Staging Smallpox: Racial Speculation, State Secrecy, and the Environmental Logics of Iraq War'
In the recent United States presidential campaign, the public discourse on 'fake' news and intelligence reports regularly made reference to the 2002-2003 reporting on the Iraqi biological weapons threat as an example of the failure of the state and media to properly assess risk. Yet the current transformations in both the media ecology and the form of the security state are intensifying the racialization of crisis thinking that enabled the Iraq invasion in the first place. Detailing the public health, literary, and journalistic constructions of the Iraqi smallpox threat prior to the 2003 US invasion of Iraq, Neel Ahuja outlines how security discourses configure planetary space and time through speculations of the environmental migration of figures of biophysical risk, ranging from vivisected laboratory monkeys to threatened indigenous peoples and Islamic rogues.
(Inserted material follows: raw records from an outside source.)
(* ===== verification/StateDb.v ===== *)
(** * The state database

    What the world state of the EVM is loaded from and committed to. [StateKey] of
    src/cfx-evm/utils/primitives/src/storage_key.rs names an entry; [StorageTrait] of
    backend/storage/src/lib.rs is the class of stores, with two implementations: [InMemoryDb]
    (backend/storage/src/in_memory.rs) and [ViewWrapper]
    (src/aptos-move/ethereum-vm/src/state.rs), an overlay over the state of the chain whose
    changes [drain] turns into Move write operations. [StateDb] and [StateDbExt]
    (backend/statedb/src) read and write accounts, code and storage values in RLP, deleting
    default values. RLP and BCS are third-party code: parameters with the round trips the code
    relies on.

    Shown here: distinct keys are stored under distinct names in both stores, so that both are
    maps ([StorageLaws]); what [drain] returns, applied to the state of the chain, is what the
    overlay shows. *)

From stdpp Require Import gmap.
From S2P Require Import Prelude Word Arith SharedCache WriteSets.
Local Open Scope Z_scope.

#[export] Instance byte_eq_dec : EqDecision byte := Byte.byte_eq_dec.

#[export] Instance byte_countable : Countable byte :=
  inj_countable' byte_to_Z byte_of_Z byte_of_Z_to_Z.

(** ** Keys *)

(** [OwnedStateKey], and [StateKey], which borrows the same data. *)
Inductive OwnedStateKey : Set :=
| AccountKey (address : Z)
| StorageKey (address : Z) (storage_key : list byte)
| CodeKey (address : Z).

#[export] Instance OwnedStateKey_eq_dec : EqDecision OwnedStateKey.
Proof. solve_decision. Defined.

#[export] Instance OwnedStateKey_countable : Countable OwnedStateKey.
Proof.
  refine (inj_countable'
    (fun k => match k with
       | AccountKey a => inl (inl a)
       | StorageKey a k => inr (a, k)
       | CodeKey a => inl (inr a)
       end)
    (fun x => match x with
       | inl (inl a) => AccountKey a
       | inr (a, k) => StorageKey a k
       | inl (inr a) => CodeKey a
       end) _). by intros [].
Defined.

(** The 20 bytes of an [Address]. *)
Definition address_bytes (address : Z) : list byte := to_be 20 address.

Definition STORAGE_PREFIX : list byte := [x73; x74; x6f; x72; x65]%byte.
Definition CODE_PREFIX : list byte := [x63; x6f; x64; x65]%byte.

(** [impl From<OwnedStateKey> for Vec<u8>] *)
Definition key_into_bytes (key : OwnedStateKey) : list byte :=
  match key with
  | AccountKey address => address_bytes address
  | StorageKey address storage_key => address_bytes address ++ STORAGE_PREFIX ++ storage_key
  | CodeKey address => address_bytes address ++ CODE_PREFIX
  end.

Inductive EvmPath : Set :=
| PathAccount
| PathStorage (key : list byte)
| PathCode
| PathEventNonce.

#[export] Instance EvmPath_eq_dec : EqDecision EvmPath.
Proof. solve_decision. Defined.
This work is an excerpt from Ahuja's 2016 book Bioinsecurities: Disease Interventions, Empire, and the Government of Species.
Neel Ahuja teaches in the interdisciplinary humanities programs at the University of California, Santa Cruz, where he is an Associate Professor in the Feminist Studies Department and the Critical Race and Ethnic Studies Program. His research focuses on the geopolitics of transborder environmental crisis and interstate security.